### Exercise requirements
Read the lines below, and copy any that contain the string "only".

### Materials provided
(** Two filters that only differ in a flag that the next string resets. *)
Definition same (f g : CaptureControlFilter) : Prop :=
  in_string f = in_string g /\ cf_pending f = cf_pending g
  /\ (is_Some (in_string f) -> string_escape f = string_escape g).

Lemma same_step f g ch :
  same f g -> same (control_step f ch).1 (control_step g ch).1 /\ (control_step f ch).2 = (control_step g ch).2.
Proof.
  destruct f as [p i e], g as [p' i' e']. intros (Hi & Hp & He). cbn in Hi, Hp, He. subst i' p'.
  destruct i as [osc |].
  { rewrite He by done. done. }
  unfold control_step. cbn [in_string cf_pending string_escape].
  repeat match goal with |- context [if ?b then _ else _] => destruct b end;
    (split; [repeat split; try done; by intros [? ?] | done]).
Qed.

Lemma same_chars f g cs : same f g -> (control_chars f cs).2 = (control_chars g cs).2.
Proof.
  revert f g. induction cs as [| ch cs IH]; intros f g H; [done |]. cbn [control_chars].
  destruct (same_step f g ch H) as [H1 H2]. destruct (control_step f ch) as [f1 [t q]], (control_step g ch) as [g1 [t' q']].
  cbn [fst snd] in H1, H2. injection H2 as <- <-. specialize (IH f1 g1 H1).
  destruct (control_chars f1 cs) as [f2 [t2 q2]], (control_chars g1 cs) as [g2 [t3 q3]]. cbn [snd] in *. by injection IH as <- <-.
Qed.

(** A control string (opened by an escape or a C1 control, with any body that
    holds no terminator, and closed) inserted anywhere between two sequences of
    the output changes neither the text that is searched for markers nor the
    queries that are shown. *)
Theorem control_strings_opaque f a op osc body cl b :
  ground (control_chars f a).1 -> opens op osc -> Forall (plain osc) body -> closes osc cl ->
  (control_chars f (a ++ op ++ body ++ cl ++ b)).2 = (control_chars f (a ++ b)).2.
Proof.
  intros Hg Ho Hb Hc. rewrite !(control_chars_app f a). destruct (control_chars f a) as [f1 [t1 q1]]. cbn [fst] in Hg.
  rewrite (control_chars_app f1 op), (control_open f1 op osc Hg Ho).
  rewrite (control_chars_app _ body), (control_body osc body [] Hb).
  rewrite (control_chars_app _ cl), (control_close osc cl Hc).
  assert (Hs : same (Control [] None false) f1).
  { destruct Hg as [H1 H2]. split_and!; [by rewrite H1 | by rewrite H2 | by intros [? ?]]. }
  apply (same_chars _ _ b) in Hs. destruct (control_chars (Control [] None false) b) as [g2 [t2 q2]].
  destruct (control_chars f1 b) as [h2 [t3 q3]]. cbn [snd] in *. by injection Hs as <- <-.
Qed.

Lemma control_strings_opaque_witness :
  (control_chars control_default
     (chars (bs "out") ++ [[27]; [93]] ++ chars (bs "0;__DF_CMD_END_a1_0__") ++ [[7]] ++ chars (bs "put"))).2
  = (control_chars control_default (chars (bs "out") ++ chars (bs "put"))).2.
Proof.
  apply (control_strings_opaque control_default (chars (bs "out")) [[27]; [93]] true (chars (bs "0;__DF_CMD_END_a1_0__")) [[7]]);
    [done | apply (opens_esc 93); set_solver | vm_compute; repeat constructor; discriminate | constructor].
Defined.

--

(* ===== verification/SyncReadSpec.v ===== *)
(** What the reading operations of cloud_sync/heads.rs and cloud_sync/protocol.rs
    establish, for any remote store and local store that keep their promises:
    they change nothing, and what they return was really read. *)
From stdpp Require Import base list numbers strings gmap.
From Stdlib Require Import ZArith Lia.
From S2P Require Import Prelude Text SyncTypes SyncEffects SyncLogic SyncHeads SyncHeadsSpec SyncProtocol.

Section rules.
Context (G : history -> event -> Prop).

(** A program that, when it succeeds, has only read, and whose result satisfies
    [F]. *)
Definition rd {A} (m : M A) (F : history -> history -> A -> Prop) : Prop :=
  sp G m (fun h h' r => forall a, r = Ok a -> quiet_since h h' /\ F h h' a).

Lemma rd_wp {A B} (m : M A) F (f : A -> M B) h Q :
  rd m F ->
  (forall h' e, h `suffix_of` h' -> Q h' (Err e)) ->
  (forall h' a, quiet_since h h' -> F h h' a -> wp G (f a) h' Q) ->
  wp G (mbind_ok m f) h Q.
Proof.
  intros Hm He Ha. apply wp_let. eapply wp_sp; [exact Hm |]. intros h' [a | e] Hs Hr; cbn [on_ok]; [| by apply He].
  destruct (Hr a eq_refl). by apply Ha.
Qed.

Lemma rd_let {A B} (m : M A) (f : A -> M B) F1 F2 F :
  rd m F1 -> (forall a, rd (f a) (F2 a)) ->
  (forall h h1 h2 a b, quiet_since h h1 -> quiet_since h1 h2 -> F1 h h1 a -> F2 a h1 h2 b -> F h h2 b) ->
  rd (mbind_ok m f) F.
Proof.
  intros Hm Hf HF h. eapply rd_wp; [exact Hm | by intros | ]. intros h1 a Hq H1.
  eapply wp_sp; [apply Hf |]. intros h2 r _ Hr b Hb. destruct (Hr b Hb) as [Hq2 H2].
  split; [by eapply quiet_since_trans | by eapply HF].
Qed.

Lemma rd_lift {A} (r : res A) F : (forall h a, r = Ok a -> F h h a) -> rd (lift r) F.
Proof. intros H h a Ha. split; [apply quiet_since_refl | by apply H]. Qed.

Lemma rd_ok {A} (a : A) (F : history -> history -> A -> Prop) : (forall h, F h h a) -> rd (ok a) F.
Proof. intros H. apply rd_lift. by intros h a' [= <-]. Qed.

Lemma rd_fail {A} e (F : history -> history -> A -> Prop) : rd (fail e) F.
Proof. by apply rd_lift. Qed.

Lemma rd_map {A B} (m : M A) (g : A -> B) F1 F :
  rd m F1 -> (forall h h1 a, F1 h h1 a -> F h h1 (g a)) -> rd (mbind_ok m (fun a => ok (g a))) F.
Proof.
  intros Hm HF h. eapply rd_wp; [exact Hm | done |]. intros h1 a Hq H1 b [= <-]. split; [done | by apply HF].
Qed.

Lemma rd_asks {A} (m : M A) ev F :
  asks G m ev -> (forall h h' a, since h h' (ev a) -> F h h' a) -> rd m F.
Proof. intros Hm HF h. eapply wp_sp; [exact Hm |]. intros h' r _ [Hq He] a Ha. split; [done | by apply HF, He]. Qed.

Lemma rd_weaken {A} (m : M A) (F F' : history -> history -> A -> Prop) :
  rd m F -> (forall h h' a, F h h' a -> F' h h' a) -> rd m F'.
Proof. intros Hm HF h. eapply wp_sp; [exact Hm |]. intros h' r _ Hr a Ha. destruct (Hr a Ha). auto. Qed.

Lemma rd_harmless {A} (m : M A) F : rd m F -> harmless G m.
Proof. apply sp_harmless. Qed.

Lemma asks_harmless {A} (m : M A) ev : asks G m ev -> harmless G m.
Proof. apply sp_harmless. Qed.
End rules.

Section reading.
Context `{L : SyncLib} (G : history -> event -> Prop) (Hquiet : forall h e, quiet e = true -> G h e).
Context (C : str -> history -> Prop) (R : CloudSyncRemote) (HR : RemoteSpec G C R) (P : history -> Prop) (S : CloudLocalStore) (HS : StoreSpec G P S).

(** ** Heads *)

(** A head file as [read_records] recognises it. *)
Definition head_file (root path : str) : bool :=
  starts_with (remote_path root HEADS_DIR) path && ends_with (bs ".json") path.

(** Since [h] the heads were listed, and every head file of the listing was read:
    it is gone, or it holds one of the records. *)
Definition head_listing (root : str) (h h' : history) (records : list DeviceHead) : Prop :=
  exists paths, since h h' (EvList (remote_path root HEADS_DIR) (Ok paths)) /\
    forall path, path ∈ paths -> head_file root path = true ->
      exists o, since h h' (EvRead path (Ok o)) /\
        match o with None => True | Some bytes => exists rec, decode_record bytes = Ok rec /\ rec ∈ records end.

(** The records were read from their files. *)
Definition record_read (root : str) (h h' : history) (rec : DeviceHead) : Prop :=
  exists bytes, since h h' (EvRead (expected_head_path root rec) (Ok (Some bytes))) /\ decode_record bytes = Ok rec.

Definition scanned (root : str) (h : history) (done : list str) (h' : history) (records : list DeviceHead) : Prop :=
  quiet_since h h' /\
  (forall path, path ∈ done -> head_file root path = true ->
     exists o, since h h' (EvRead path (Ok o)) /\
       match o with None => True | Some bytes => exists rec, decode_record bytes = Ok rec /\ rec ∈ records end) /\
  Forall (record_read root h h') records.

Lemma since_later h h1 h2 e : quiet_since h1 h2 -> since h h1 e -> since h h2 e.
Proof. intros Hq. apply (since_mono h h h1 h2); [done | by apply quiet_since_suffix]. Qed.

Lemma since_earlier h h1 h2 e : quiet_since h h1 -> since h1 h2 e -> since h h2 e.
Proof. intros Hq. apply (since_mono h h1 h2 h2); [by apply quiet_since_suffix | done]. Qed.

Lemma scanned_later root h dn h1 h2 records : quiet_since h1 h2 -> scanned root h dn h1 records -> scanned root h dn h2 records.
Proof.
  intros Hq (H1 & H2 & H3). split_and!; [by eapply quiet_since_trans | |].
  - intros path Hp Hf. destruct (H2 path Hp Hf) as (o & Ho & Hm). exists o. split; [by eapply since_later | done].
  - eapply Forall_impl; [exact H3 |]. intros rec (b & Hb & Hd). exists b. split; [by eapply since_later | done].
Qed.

### Finished exercise
(** Two filters that only differ in a flag that the next string resets. *)
(** A program that, when it succeeds, has only read, and whose result satisfies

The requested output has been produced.